Just taped a discussion on the difference between "precision" and "accuracy", with my calc class. I haven't looked at the tape yet, but I fear it's not going to be usable for National Boards-- the situation felt a little contrived (possibly, because this was the first time I had a student, one who's planning to transfer out of the class, do the taping, and other students even said that that was off-putting)-- a big part of that was, I think, that my carefully-crafted set of "focus questions" fell a bit flat: the students said that they weren't sure what I was looking for from them (so, that's a launch problem: I should have focused more on the notion that EVERYTHING is pointing back to the difference between "accuracy" and "precision", and I should have made it clear that there's more than one right answer to each question, so long as you can justify it).

For future use, I'll definitely change my first question (which gives six similar measurements of the same object, and asks "what do you think the actually length of the object is?") to "which OF THESE measurements do you think is most accurate?" Possibly, I'll go back to putting the camera on a shelf (though, that has problems, too...)

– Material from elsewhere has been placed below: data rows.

(** ** Properties *)

(** C33: Started with any valid configuration with a cache of at most 2^64 - 2^32
    tokens, against any gateway, whatever the network loses and whatever the others
    do to the gateway, and in every state of the loop reached in fewer than 2^64-1
    steps: a registration that is delivered, and a heartbeat that is delivered when
    nobody else has changed the worker's entry since its last accepted registration
    (no restart of the gateway, no other worker with the same ID), is accepted
    exactly when the worker has cached no prefix without tokens or without a
    digest. When it is accepted, the loop goes on to its next tick, and until the
    report is stale the gateway's snapshots list the worker with the state it
    reported, its address and its model; when it is not, the directory stays as it
    was and the loop dials again. *)
Theorem membership_accepted_iff_sound (L : TimestampPbLaws T) (cfg : Config.WorkerConfig) (w0 w w' : Worker)
    (s0 s s' : Server) (listener : string) (n : nat) (p : phase) (b0 b : bool) (c : worker_clock) (t : readings)
    (r : result call_error unit) :
  0 <= Config.CacheCapacityTokens cfg <= 2 ^ 64 - 2 ^ 32 -> New cfg = Ok w0 -> listener <> "" ->
  nsteps step n {| m_worker := Start w0 listener; m_server := s0; m_phase := Dialing; m_disturbed := b0 |}
                {| m_worker := w; m_server := s; m_phase := p; m_disturbed := b |} ->
  Z.of_nat n < 2 ^ 64 - 1 -> clock_ok c ->
  p = Registering /\ register_call w s c Delivered t = (w', s', r) \/
  p = Beating /\ b = false /\ heartbeat_call w s c Delivered t = (w', s', r) ->
  if existsb (fun f => (TokenCount f =? 0) || (SHA256 f =? "")%string) (cached_list w)
  then (exists m, r = Err (Rejected m)) /\ after r = Pausing /\ s_registry s' = s_registry s
  else r = Ok tt /\ after r = Beating /\
    forall now, is_i64 (Registry.staleAfter (s_registry s)) ->
      at_operation t <= now <= at_operation t + Registry.staleAfter (s_registry s) ->
      {| w_ID := Config.wc_ID cfg; DataAddress := dataAddress w'; w_Model := Config.wc_Model cfg;
         w_ProtocolVersion := ProtocolVersion; State := mw_state w'; LastHeartbeat := at_operation t;
         Stale := false |} ∈ Registry.Snapshot (s_registry s') now.
Proof.
  intros Hc Hnew Hl Hsteps Hn Hcl Hcall. pose proof (proj1 (New_ok _ _ Hnew)) as Hcfg.
  pose proof (start_ok cfg w0 s0 listener b0 ltac:(unfold is_u64; lia) Hnew Hl) as H0.
  pose proof (steps_ok L cfg Hcfg 0 n _ _ Hc ltac:(lia) H0 Hsteps) as [Hw Hk].
  cbn [m_worker m_server m_phase m_disturbed] in *.
  assert (answered w s c Delivered t (w', s', r)) as Ha.
  { destruct Hcall as [[Hp <-]|(Hp & Hb & <-)].
    - by apply (register_call_spec L cfg Hcfg n).
    - by apply (heartbeat_call_spec L cfg Hcfg n); [..|apply Hk]. }
  unfold answered in Ha. change (nextState w (at_state c)) with ((nextState w (at_state c)).1, (nextState w (at_state c)).2) in Ha.
  destruct Ha as (s1 & r1 & [= -> -> ->] & Ha). change (existsb _ (cached_list w)) with (malformed w).
  destruct (malformed w); destruct Ha as [Hs1 Hr1].
  - split; [done|]. split; [by destruct Hr1 as [m ->]|done].
  - subst r1. split; [done|]. split; [done|]. intros now H64 Hnow.
    rewrite <- (ri_config _ _ (wo_report _ _ _ Hw)).
    apply (fresh_in_snapshot _ (Config.wc_ID (mw_config w))); rewrite ?Hs1; simpl; try done; try lia.
    by rewrite lookup_insert_eq.
Qed.
End Membership.

(** ** Witnesses *)
Definition ex_text (e : Registry.RegistryError) : string := "rejected".
Definition ex_worker_clock (n : Z) : worker_clock := {| at_request := n; at_state := n + 1 |}.

Definition ex_started : Worker := Start (ex_fresh 0 0) "127.0.0.1:9000".

(** The worker registers, takes a job of 10 tokens, and reports. *)
Definition ex_joined : Worker * Server * result call_error unit :=
  @register_call SecondsNanos ex_text ex_started ex_server (ex_worker_clock 90) Delivered ex_readings.

Definition ex_busy : Worker := addWaiting ex_joined.1.1 10.
Lemma runJob_complete (alive : nat) :
  failBeforeRemaining w <= 0 -> (2 * job_outputs + 2 <= alive)%nat ->
  (forall i, (i < job_outputs)%nat -> fails_at i = false) ->
  (runJob alive).2 = token_results 0 job_outputs ++ [JChunk (final_chunk job_outputs last_reason) true].
Proof.
  intros Hf%Z.ltb_ge Ha Hb. unfold runJob.
  destruct (wait_alive (prefillDuration w (GenerateRequest_GetEstimatedInputTokens request)) alive)
    as (m & -> & Hm); [lia|]. rewrite Hf. cbn zeta.
  destruct (token_loop_complete job_outputs 0 m) as (left & -> & Hl); [lia|intros; apply Hb; lia|].
  by destruct left; [lia|].
Qed.

(** Time runs out after any number of tokens. *)
Lemma token_loop_cut (j n index : nat) :
  (j <= n)%nat -> (forall i, (index <= i < index + j)%nat -> fails_at i = false) ->
  exists alive last, token_loop n index alive = (token_results index j, last) /\ (last = None \/ last = Some O).
Proof.
  revert n index. induction j as [|j IH]; intros n index Hj Hf.
  - exists O. destruct n as [|n]; cbn [token_loop]; [eauto|].
    destruct (fails_at index); [eauto|]. unfold wait. destruct (decodeDuration w <=? 0); simpl; eauto.
  - destruct n as [|n]; [lia|]. destruct (IH n (S index)) as (alive & last & Ht & Hl);
      [lia|intros; apply Hf; lia|].
    exists (if decodeDuration w <=? 0 then S alive else S (S alive)), last. split; [|done].
    cbn [token_loop]. rewrite Hf by lia. unfold wait.
    destruct (decodeDuration w <=? 0); cbn [send]; by rewrite Ht.
Qed.

Lemma runJob_cut (j : nat) :
  failBeforeRemaining w <= 0 -> (j <= job_outputs)%nat ->
  (forall i, (i < j)%nat -> fails_at i = false) ->
  exists alive, (runJob alive).2 = token_results 0 j.
Proof.
  intros Hf%Z.ltb_ge Hj Hb. destruct (token_loop_cut j job_outputs 0) as (alive & last & Ht & Hl);
    [done|intros; apply Hb; lia|].
  set (d := prefillDuration w (GenerateRequest_GetEstimatedInputTokens request)).
  exists (if d <=? 0 then alive else S alive). unfold runJob. fold d.
  assert (wait d (if d <=? 0 then alive else S alive) = Some alive) as -> by (unfold wait; by destruct (d <=? 0)).
  rewrite Hf. cbn zeta. rewrite Ht. destruct Hl as [-> | ->]; [done|]. simpl. by rewrite app_nil_r.
Qed.
End Job.
(** What the dispatcher does to the worker of the abstraction. *)
Lemma job_simulated (s : state) (a : MockWorker.system) (k : nat) (c : call) (pc pc' : job_pc)
    (r : option job_result) (w : Worker) (canceled room : bool) :
  implements s a -> st_disp s = DJob k pc ->
  job_step (st_worker s) (k_request c) canceled room pc pc' r w ->
  exists a', (a' = a \/ MockWorker.step a a') /\
    a' = {| sy_worker := w; entering := entering a; queue := queue a; disp := disp a |}.
Proof.
  intros [E1 _ _ E4] Hd Hj.
  assert (exists x, disp a = Running x) as [x Hx] by (rewrite E4; unfold abs_disp; rewrite Hd; eauto).
  assert (a = {| sy_worker := st_worker s; entering := entering a; queue := queue a; disp := disp a |}) as Ea
    by (rewrite <- E1; by destruct a).
  destruct Hj; try (exists a; split; [by left|exact Ea]).
  - eexists. split; [right; exact (step_fail a x Hx)|]. by rewrite E1.
  - eexists. split; [right; eapply (step_cache a x); exact Hx|]. by rewrite E1.
Qed.

Lemma dispatch_simulated (s s' : state) (a : MockWorker.system) :
  implements s a -> indices_ok s -> dispatch_step s s' -> simulated a s'.
Proof.
  intros Ha Hi Hds. pose proof (step_requests _ _ (by_own _ _ (own_dispatch _ _ Hds))) as Hr.
  pose proof (queue_same s s' Hr Hi) as Hqs.
  destruct Hds as [s k rest Hd Hq|s Hd Hst|s k c Hd Hk|s k c pc pc' r w Hd Hk Hj|s k c Hd Hk];
    pose proof Ha as [E1 E2 E3 E4]; unfold abs_disp in E4; rewrite Hd in E4.
  - rewrite Hq in E3, Hqs. csimpl in E3. eexists. split; [right; eapply (step_pop a); [exact E4|exact E3]|].
    by split.
  - exists a. split; [by left|]. by split.
  - assert (work_at s k = work_of (st_worker s) (k_request c)) as Ew by (unfold work_at; by rewrite Hk).
    rewrite Ew in E4. eexists. split; [right; eapply (step_start a); exact E4|].
    split; cbn [sy_worker entering queue disp]; [by rewrite E1| |by rewrite E3|].
    + rewrite E2. unfold counted_works. simpl. by rewrite (counted_work_config (st_worker s) (moveToRunning _ _)).
    + unfold abs_disp, work_at. simpl. by rewrite Hk.
  - destruct (job_simulated s a k c pc pc' r w _ _ Ha Hd Hj) as (a' & Hstep & ->).
    pose proof (job_step_config _ _ _ _ _ _ _ _ Hj) as Hw.
    eexists. split; [exact Hstep|]. split; cbn [sy_worker entering queue disp]; [done| |by rewrite E3|].
    + rewrite E2. symmetry. eapply (update_same s _ k c (push_option c r)); try done; by destruct r.
    + rewrite E4. unfold abs_disp. simpl. f_equal. symmetry. by apply (work_at_same s _ k Hr).
  - assert (work_at s k = work_of (st_worker s) (k_request c)) as Ew by (unfold work_at; by rewrite Hk).
    rewrite Ew in E4. eexists. split; [right; eapply (step_finish a); exact E4|].
    split; cbn [sy_worker entering queue disp]; [by rewrite E1| |by rewrite E3|done].
    rewrite E2. unfold counted_works. simpl. by rewrite (counted_work_config (st_worker s) (finishRunning _ _)).
Qed.

Lemma step_simulated (s s' : state) (a : MockWorker.system) :
  implements s a -> indices_ok s -> step s s' -> simulated a s'.
Proof.
  intros Ha Hi [He|[Hc|Hd]]; [by eapply env_simulated|by eapply call_simulated|by eapply dispatch_simulated].
Qed.

(** The works that wait, wherever they are, and that they fit the counters. *)
Definition waiting_works (s : state) : list Z :=
  counted_works s ++ (work_at s <$> st_queue s) ++ popped (abs_disp s).

Definition fitting (s : state) : Prop :=
  Z.of_nat (length (waiting_works s)) + 1 < 2 ^ 32 /\ sum_list_Z (waiting_works s) < 2 ^ 64.

Lemma implements_waiting (s : state) (a : MockWorker.system) :
  implements s a -> waiting a ≡ₚ waiting_works s.
Proof. intros [_ E2 E3 E4]. unfold waiting, waiting_works. by rewrite E2, E3, E4. Qed.

Lemma implements_fits (s : state) (a : MockWorker.system) : implements s a -> fitting s -> fits a.
Proof. intros Ha%implements_waiting [H1 H2]. unfold fits. by rewrite Ha. Qed.

Definition reachable_fitting (cfg : Config.WorkerConfig) (s : state) : Prop :=
  exists w, New cfg = Ok w /\ rtc (fun s s' => step s s' /\ fitting s') (start w) s.

Lemma run_implements (cfg : Config.WorkerConfig) (s : state) :
  reachable_fitting cfg s -> exists a, MockWorker.reachable cfg a /\ implements s a.
Proof.
  intros (w & Hn & Hr).
  enough (indices_ok s /\ exists a, MockWorker.reachable cfg a /\ implements s a) as [_ ?] by done.
  revert s Hr. refine (rtc_ind_r (fun s => indices_ok s /\ exists a, MockWorker.reachable cfg a /\ implements s a)
    (start w) _ _).
  { split; [apply Forall_nil_2|]. exists {| sy_worker := w; entering := []; queue := []; disp := Idle |}.
    split; [|by split]. by exists w. }
  intros s s' _ [Hs Hf] [Hi (a & (w' & Hn' & Ha) & Him)]. split; [by eapply step_indices|].
  destruct (step_simulated s s' a Him Hi Hs) as (a' & [->|Hstep] & Him'); [by exists a; split; [exists w'|]|].
  exists a'. split; [|done]. exists w'. split; [done|]. eapply rtc_r; [exact Ha|]. split; [done|].
  by eapply implements_fits.
Qed.

(** ** Coming to rest *)
(** Every call has returned, and the dispatcher waits for the next or has exited. *)
Record settled (s : state) : Prop := {
  se_calls : forall k c, st_calls s !! k = Some c -> exists e, k_phase c = Returned e;
  se_running : st_stopped s = false -> st_disp s = DIdle /\ st_queue s = [];
  se_stopped : st_stopped s = true -> st_disp s = DExited;
}.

A major problem is that I think my materials didn't do a good enough job of emphasizing that it's possible to be BOTH accurate AND precise: the consensus opinion quickly was that there's a sort of exclusive relationship, or at least that "accuracy" is a "rough estimate"... Late in the prompting questions, I asked "Is it possible for something to be both accurate and precise?" Maybe it'd be better to ask "What is an example of a measurement or set of measurements that is both accurate and precise?"

Still, there was a great moment when Sanchez was struggling with the English, and so I encouraged him to use Spanish (after some cajoling, it went much better, and I was able to follow along). I suspect that my mentor will say, "It'd be really great if you could use that..." We'll see how the 15 minutes around it looks.